PROBLEM DETAILS:
Give again, word for word, every line below from the one that has "Some i => (i, f)" through the one that has "f (Shutdown_begin f)", both included, and no others.

*** Opening INPUT DATA ***

(* ===== verification/Informers.v ===== *)
(** * The generated lister and informers (operator/generated/listers, operator/generated/informers)

    Code written by lister-gen and informer-gen: the lister, the informer of
    HTTPScaledObjects, the groups and versions that lead to it, and the shared
    informer factory. Indexers and running informers are client-go's. *)

From S2P Require Import Prelude GoStrings GoUrl Queue Net K8s Hso Kube Generated.

(** ** The lister (listers/http/v1alpha1/httpscaledobject.go) *)

Module HTTPScaledObjectLister.
Definition quoted (s : string) : string := String "034" (s +:+ String "034" "").

(** An indexer of HTTPScaledObjects, which is client-go's: [GetByKey], and the
    objects [cache.ListAll] and [cache.ListAllByNamespace] visit before they end,
    with the error they end with. *)
Record Indexer : Type := mkIndexer {
  GetByKey : string → res (option HTTPScaledObject);
  ListAll : string → list HTTPScaledObject * option error;
  ListAllByNamespace : string → string → list HTTPScaledObject * option error;
}.

Record hTTPScaledObjectLister : Type := mkLister { indexer : Indexer }.
Record hTTPScaledObjectNamespaceLister : Type := mkNamespaceLister { ns_indexer : Indexer; namespace : string }.

Definition NewHTTPScaledObjectLister (i : Indexer) : hTTPScaledObjectLister := mkLister i.

(** [func(m interface{}) { ret = append(ret, m.(...)) }] on every object visited. *)
Definition appended (visited : list HTTPScaledObject) : list HTTPScaledObject := foldl (λ ret m, ret ++ [m]) [] visited.

Definition List_ (s : hTTPScaledObjectLister) (selector : string) : list HTTPScaledObject * option error :=
  let '(visited, err) := ListAll (indexer s) selector in (appended visited, err).

Definition HTTPScaledObjects (s : hTTPScaledObjectLister) (ns : string) : hTTPScaledObjectNamespaceLister :=
  mkNamespaceLister (indexer s) ns.

Definition NamespaceList (s : hTTPScaledObjectNamespaceLister) (selector : string) : list HTTPScaledObject * option error :=
  let '(visited, err) := ListAllByNamespace (ns_indexer s) (namespace s) selector in (appended visited, err).

Definition Get (s : hTTPScaledObjectNamespaceLister) (name : string) : res HTTPScaledObject :=
  match GetByKey (ns_indexer s) (namespace s +:+ "/" +:+ name) with
  | Err e => Err e
  | Panic p => Panic p
  | Ok None => Err (ApiNotFound (snd (Resource "httpscaledobject") +:+ "." +:+ fst (Resource "httpscaledobject")
                                  +:+ " " +:+ quoted name +:+ " not found"))
  | Ok (Some obj) => Ok obj
  end.
End HTTPScaledObjectLister.

(** ** Informers

    [cache.NewSharedIndexInformer]: what an informer is made of. *)

Record SharedIndexInformer (W E : Type) : Type := mkSharedIndexInformer {
  ListFunc : ListOptions → ST W (answer HTTPScaledObjectList);
  WatchFunc : ListOptions → ST W (answer E);
  exampleObject : string;
  resyncPeriod : Duration;
  indexers : list string;
}.
Arguments mkSharedIndexInformer {W E}.
Arguments ListFunc {W E}.
Arguments WatchFunc {W E}.
Arguments exampleObject {W E}.
Arguments resyncPeriod {W E}.
Arguments indexers {W E}.

(** [reflect.TypeOf(&httpv1alpha1.HTTPScaledObject{})]; types go by name. *)
Definition HTTPScaledObject_type : string := "*v1alpha1.HTTPScaledObject".

Definition TweakListOptionsFunc : Type := ListOptions → ListOptions.
Definition NewInformerFunc (W E D : Type) : Type := versioned_Interface W E D → Duration → SharedIndexInformer W E.

(** ** The informer factory (informers/externalversions/factory.go) *)

Module SharedInformerFactory.
Section factory.
Context {W E D : Type}.

(** Informers are made by the caller's function; [id] tells them apart. *)
Record informer : Type := mkInformer { id : nat; made : SharedIndexInformer W E }.

(** [running] are the goroutines [wg] counts, by informer; [launched] remembers
    every call of [Run]. *)
Record factory : Type := mkFactory {
  client : versioned_Interface W E D;
  namespace : string;
  tweakListOptions : option TweakListOptionsFunc;
  defaultResync : Duration;
  customResync : gmap string Duration;
  informers : gmap string informer;
  startedInformers : gmap string bool;
  running : list nat;
  shuttingDown : bool;
  next_id : nat;
  launched : list nat;
}.

Definition SharedInformerOption : Type := factory → factory.

Definition WithCustomResyncConfig (resyncConfig : list (string * Duration)) : SharedInformerOption := λ f,
  mkFactory (client f) (namespace f) (tweakListOptions f) (defaultResync f)
    (foldl (λ m kv, <[kv.1 := kv.2]> m) (customResync f) resyncConfig)
    (informers f) (startedInformers f) (running f) (shuttingDown f) (next_id f) (launched f).

Definition WithTweakListOptions (tweak : TweakListOptionsFunc) : SharedInformerOption := λ f,
  mkFactory (client f) (namespace f) (Some tweak) (defaultResync f) (customResync f) (informers f) (startedInformers f)
    (running f) (shuttingDown f) (next_id f) (launched f).

Definition WithNamespace (ns : string) : SharedInformerOption := λ f,
  mkFactory (client f) ns (tweakListOptions f) (defaultResync f) (customResync f) (informers f) (startedInformers f)
    (running f) (shuttingDown f) (next_id f) (launched f).

Definition NewSharedInformerFactoryWithOptions (cl : versioned_Interface W E D) (defaultResync : Duration) (options : list SharedInformerOption) : factory :=
  foldl (λ f opt, opt f) (mkFactory cl "" None defaultResync ∅ ∅ ∅ [] false 0 []) options.

Definition NewSharedInformerFactory (cl : versioned_Interface W E D) (defaultResync : Duration) : factory :=
  NewSharedInformerFactoryWithOptions cl defaultResync [].

Definition NewFilteredSharedInformerFactory (cl : versioned_Interface W E D) (defaultResync : Duration) (ns : string)
    (tweak : TweakListOptionsFunc) : factory :=
  NewSharedInformerFactoryWithOptions cl defaultResync [WithNamespace ns; WithTweakListOptions tweak].

Definition InformerFor (ty : string) (newFunc : NewInformerFunc W E D) (f : factory) : informer * factory :=
  match informers f !! ty with
  | Some i => (i, f)
  | None =>
      let resyncPeriod := default (defaultResync f) (customResync f !! ty) in
      let i := mkInformer (next_id f) (newFunc (client f) resyncPeriod) in
      (i, mkFactory (client f) (namespace f) (tweakListOptions f) (defaultResync f) (customResync f)
            (<[ty := i]> (informers f)) (startedInformers f) (running f) (shuttingDown f) (S (next_id f)) (launched f))
  end.

(** One iteration of the loop of [Start]. *)
Definition start_informer (ty : string) (i : informer) (f : factory) : factory :=
  if default false (startedInformers f !! ty) then f
  else mkFactory (client f) (namespace f) (tweakListOptions f) (defaultResync f) (customResync f) (informers f)
         (<[ty := true]> (startedInformers f)) (running f ++ [id i]) (shuttingDown f) (next_id f) (launched f ++ [id i]).

Definition Start (f : factory) : factory :=
  if shuttingDown f then f else map_fold start_informer f (informers f).

(** The first half of [Shutdown]; the second, [wg.Wait()], returns when no
    goroutine is left. *)
Definition Shutdown_begin (f : factory) : factory :=
  mkFactory (client f) (namespace f) (tweakListOptions f) (defaultResync f) (customResync f) (informers f) (startedInformers f)
    (running f) true (next_id f) (launched f).

Definition Shutdown_returns (f : factory) : bool := shuttingDown f && bool_decide (running f = []).

(** [Run] returns, and the goroutine with it. *)
Definition run_ends (i : nat) (f : factory) : factory :=
  mkFactory (client f) (namespace f) (tweakListOptions f) (defaultResync f) (customResync f) (informers f) (startedInformers f)
    (list_difference (running f) [i]) (shuttingDown f) (next_id f) (launched f).

(** [synced] is what [cache.WaitForCacheSync] answers for an informer. *)
Definition WaitForCacheSync (synced : informer → bool) (f : factory) : gmap string bool :=
  synced <$> filter (λ kv, default false (startedInformers f !! kv.1) = true) (informers f).

(** The factory used by several goroutines: one lock, so one operation at a
    time. *)
Inductive fstep : factory → factory → Prop :=
| f_informer f ty newFunc : fstep f (snd (InformerFor ty newFunc f))
| f_start f : fstep f (Start f)
| f_shutdown f : fstep f (Shutdown_begin f)
| f_run_ends f i : i ∈ running f → fstep f (run_ends i f).

(** *** Lemmas *)

(** The options the package exports. *)
Definition documented_option (opt : SharedInformerOption) : Prop :=
  (∃ l, opt = WithCustomResyncConfig l) ∨ (∃ n, opt = WithTweakListOptions n) ∨ (∃ s, opt = WithNamespace s).

Record ok (f : factory) : Prop := {
  ok_ids : ∀ ty i, informers f !! ty = Some i → (id i < next_id f)%nat;
  ok_inj : ∀ ty ty' i i', informers f !! ty = Some i → informers f !! ty' = Some i' → id i = id i' → ty = ty';
  ok_started : ∀ ty, startedInformers f !! ty = Some true → ∃ i, informers f !! ty = Some i ∧ id i ∈ launched f;
  ok_launched : ∀ n, n ∈ launched f → ∃ ty i, informers f !! ty = Some i ∧ id i = n ∧ startedInformers f !! ty = Some true;
  ok_once : NoDup (launched f);
  ok_running : running f ⊆+ launched f;
}.

Lemma ok_new cl d opts :
  Forall documented_option opts →
  ok (NewSharedInformerFactoryWithOptions cl d opts).
Proof.
  unfold NewSharedInformerFactoryWithOptions.
  assert (ok (mkFactory cl "" None d ∅ ∅ ∅ [] false 0 [])) as H0.
  { split; simpl; try done; [by intros ? ?%elem_of_nil|apply NoDup_nil_2]. }
  revert H0. generalize (mkFactory cl "" None d ∅ ∅ ∅ [] false 0 []). intros f Hf Ho. revert f Hf.
  induction Ho as [|opt opts Hopt _ IH]; intros f Hf; simpl; [done|]. apply IH.
  destruct Hf, Hopt as [[? ->]|[[? ->]|[? ->]]]; by split.
Qed.

Lemma ok_InformerFor ty newFunc f : ok f → ok (snd (InformerFor ty newFunc f)).
Proof.
  intros [Hi Hj Hs Hl Ho Hr]. unfold InformerFor. destruct (informers f !! ty) as [i|] eqn:Ei; [by split|].
  split; simpl; try done.
  - intros ty' i' [[<- <-]|[_ H']]%lookup_insert_Some; simpl; [lia|]. apply Hi in H'. lia.
  - intros t1 t2 i1 i2 [[<- <-]|[_ H1]]%lookup_insert_Some [[<- <-]|[_ H2]]%lookup_insert_Some; simpl; intros Heq;
      [done|apply Hi in H2; lia|apply Hi in H1; lia|by eapply Hj].
  - intros t Ht. destruct (Hs t Ht) as (i & Hti & Hin). exists i. split; [|done].
    rewrite lookup_insert_ne; [done|]. congruence.
  - intros n Hn. destruct (Hl n Hn) as (t & i & Hti & Hid & Hst). exists t, i. split_and!; [|done|done].
    rewrite lookup_insert_ne; [done|]. congruence.
Qed.

Lemma ok_start_informer ty i f : ok f → informers f !! ty = Some i → ok (start_informer ty i f).
Proof.
  intros [Hi Hj Hs Hl Ho Hr] Hty. unfold start_informer.
  destruct (startedInformers f !! ty) as [[]|] eqn:Ei; simpl; [by split|..].
  all: assert (id i ∉ launched f) as Hnew
    by (intros (t & i' & Hti & Hid & Hst)%Hl; assert (t = ty) as -> by (by eapply Hj); congruence).
  all: split; simpl; try done;
    [ intros t [[<- _]|[_ Ht]]%lookup_insert_Some;
        [exists i; split; [done|]; apply elem_of_app; right; by left
        |destruct (Hs t Ht) as (i' & ? & ?); exists i'; split; [done|]; apply elem_of_app; by left]
    | intros n [Hn|Hn%list_elem_of_singleton]%elem_of_app;
        [destruct (Hl n Hn) as (t & i' & Hti & Hid & Hst); exists t, i'; split_and!; [done|done|];
           destruct (decide (t = ty)) as [->|]; [by rewrite lookup_insert_eq|by rewrite lookup_insert_ne]
        |exists ty, i; split_and!; [done|done|by rewrite lookup_insert_eq]]
    | apply NoDup_app; split_and!; [done|intros x Hx ->%list_elem_of_singleton; done|apply NoDup_singleton]
    | by apply submseteq_skips_r ].
Qed.

Lemma start_informer_informers ty i f : informers (start_informer ty i f) = informers f.
Proof. unfold start_informer. by destruct (default _ _). Qed.

Lemma ok_Start f : ok f → ok (Start f).
Proof.
  intros Hf. unfold Start. destruct (shuttingDown f); [done|].
  assert (∀ m, m ⊆ informers f → ok (map_fold start_informer f m) ∧ informers (map_fold start_informer f m) = informers f) as H.
  { intros m Hm. apply (map_fold_weak_ind (λ g m, m ⊆ informers f → ok g ∧ informers g = informers f)); [done| |done].
    intros ty i m' g Hn IH Hsub. destruct IH as [Hg Hi].
    - etransitivity; [|exact Hsub]. by apply insert_subseteq.
    - split; [|by rewrite start_informer_informers]. apply ok_start_informer; [done|]. rewrite Hi.
      eapply lookup_weaken; [apply lookup_insert_eq|done]. }
  by apply H.
Qed.

Lemma ok_step f f' : ok f → fstep f f' → ok f'.
Proof.
  intros Hf Hs. destruct Hs as [f ty nf|f|f|f i Hi]; [by apply ok_InformerFor|by apply ok_Start|by destruct Hf; split|].
  destruct Hf as [H1 H2 H3 H4 H5 H6]. split; simpl; try done.
  etransitivity; [|exact H6]. apply NoDup_submseteq.
  - apply NoDup_list_difference. apply submseteq_Permutation in H6 as [k Hk]. rewrite Hk in H5.
    by apply NoDup_app in H5 as [? _].
  - intros x Hx%list_elem_of_difference. naive_solver.
Qed.

(** What [Start] has started stays started through the loop. *)
Lemma Start_launches f ty i :
  ok f → shuttingDown f = false → informers f !! ty = Some i → id i ∈ launched (Start f).
Proof.
  intros Hf Hd Hty. unfold Start. rewrite Hd.
  assert (∀ m : gmap string informer, m ⊆ informers f →
    let g := map_fold start_informer f m in
    ok g ∧ informers g = informers f ∧ ∀ t i, m !! t = Some i → startedInformers g !! t = Some true) as H.
  { intros m. apply (map_fold_weak_ind (λ g m, m ⊆ informers f →
      ok g ∧ informers g = informers f ∧ ∀ t i, m !! t = Some i → startedInformers g !! t = Some true)); [done|].
    intros t x m' g Hn IH Hsub. destruct IH as (Hg & Hi & Hst); [by etransitivity; [apply insert_subseteq|]|].
    assert (informers g !! t = Some x) as Hx by (rewrite Hi; eapply lookup_weaken; [apply lookup_insert_eq|done]).
    split_and!; [by apply ok_start_informer|by rewrite start_informer_informers|].
    assert (∀ t', startedInformers g !! t' = Some true ∨ t' = t → startedInformers (start_informer t x g) !! t' = Some true) as Hkeep.
    { intros t' Ht'. unfold start_informer. destruct (startedInformers g !! t) as [[]|] eqn:Ei; simpl; [naive_solver|..];
        (destruct (decide (t' = t)) as [->|]; [by rewrite lookup_insert_eq|rewrite lookup_insert_ne by done; naive_solver]). }
    intros t' i' [[<- _]|[_ Ht']]%lookup_insert_Some; apply Hkeep; eauto. }
  destruct (H (informers f) (reflexivity _)) as (Hok & Hi & Hst).
  destruct (ok_started _ Hok ty (Hst ty i Hty)) as (i' & Hi' & Hin). rewrite Hi in Hi'. by simplify_eq.
Qed.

*** Closing INPUT DATA ***

OUTPUT:
  | Some i => (i, f)
  | None =>
      let resyncPeriod := default (defaultResync f) (customResync f !! ty) in
      let i := mkInformer (next_id f) (newFunc (client f) resyncPeriod) in
      (i, mkFactory (client f) (namespace f) (tweakListOptions f) (defaultResync f) (customResync f)
            (<[ty := i]> (informers f)) (startedInformers f) (running f) (shuttingDown f) (S (next_id f)) (launched f))
  end.

(** One iteration of the loop of [Start]. *)
Definition start_informer (ty : string) (i : informer) (f : factory) : factory :=
  if default false (startedInformers f !! ty) then f
  else mkFactory (client f) (namespace f) (tweakListOptions f) (defaultResync f) (customResync f) (informers f)
         (<[ty := true]> (startedInformers f)) (running f ++ [id i]) (shuttingDown f) (next_id f) (launched f ++ [id i]).

Definition Start (f : factory) : factory :=
  if shuttingDown f then f else map_fold start_informer f (informers f).

(** The first half of [Shutdown]; the second, [wg.Wait()], returns when no
    goroutine is left. *)
Definition Shutdown_begin (f : factory) : factory :=
  mkFactory (client f) (namespace f) (tweakListOptions f) (defaultResync f) (customResync f) (informers f) (startedInformers f)
    (running f) true (next_id f) (launched f).

Definition Shutdown_returns (f : factory) : bool := shuttingDown f && bool_decide (running f = []).

(** [Run] returns, and the goroutine with it. *)
Definition run_ends (i : nat) (f : factory) : factory :=
  mkFactory (client f) (namespace f) (tweakListOptions f) (defaultResync f) (customResync f) (informers f) (startedInformers f)
    (list_difference (running f) [i]) (shuttingDown f) (next_id f) (launched f).

(** [synced] is what [cache.WaitForCacheSync] answers for an informer. *)
Definition WaitForCacheSync (synced : informer → bool) (f : factory) : gmap string bool :=
  synced <$> filter (λ kv, default false (startedInformers f !! kv.1) = true) (informers f).

(** The factory used by several goroutines: one lock, so one operation at a
    time. *)
Inductive fstep : factory → factory → Prop :=
| f_informer f ty newFunc : fstep f (snd (InformerFor ty newFunc f))
| f_start f : fstep f (Start f)
| f_shutdown f : fstep f (Shutdown_begin f)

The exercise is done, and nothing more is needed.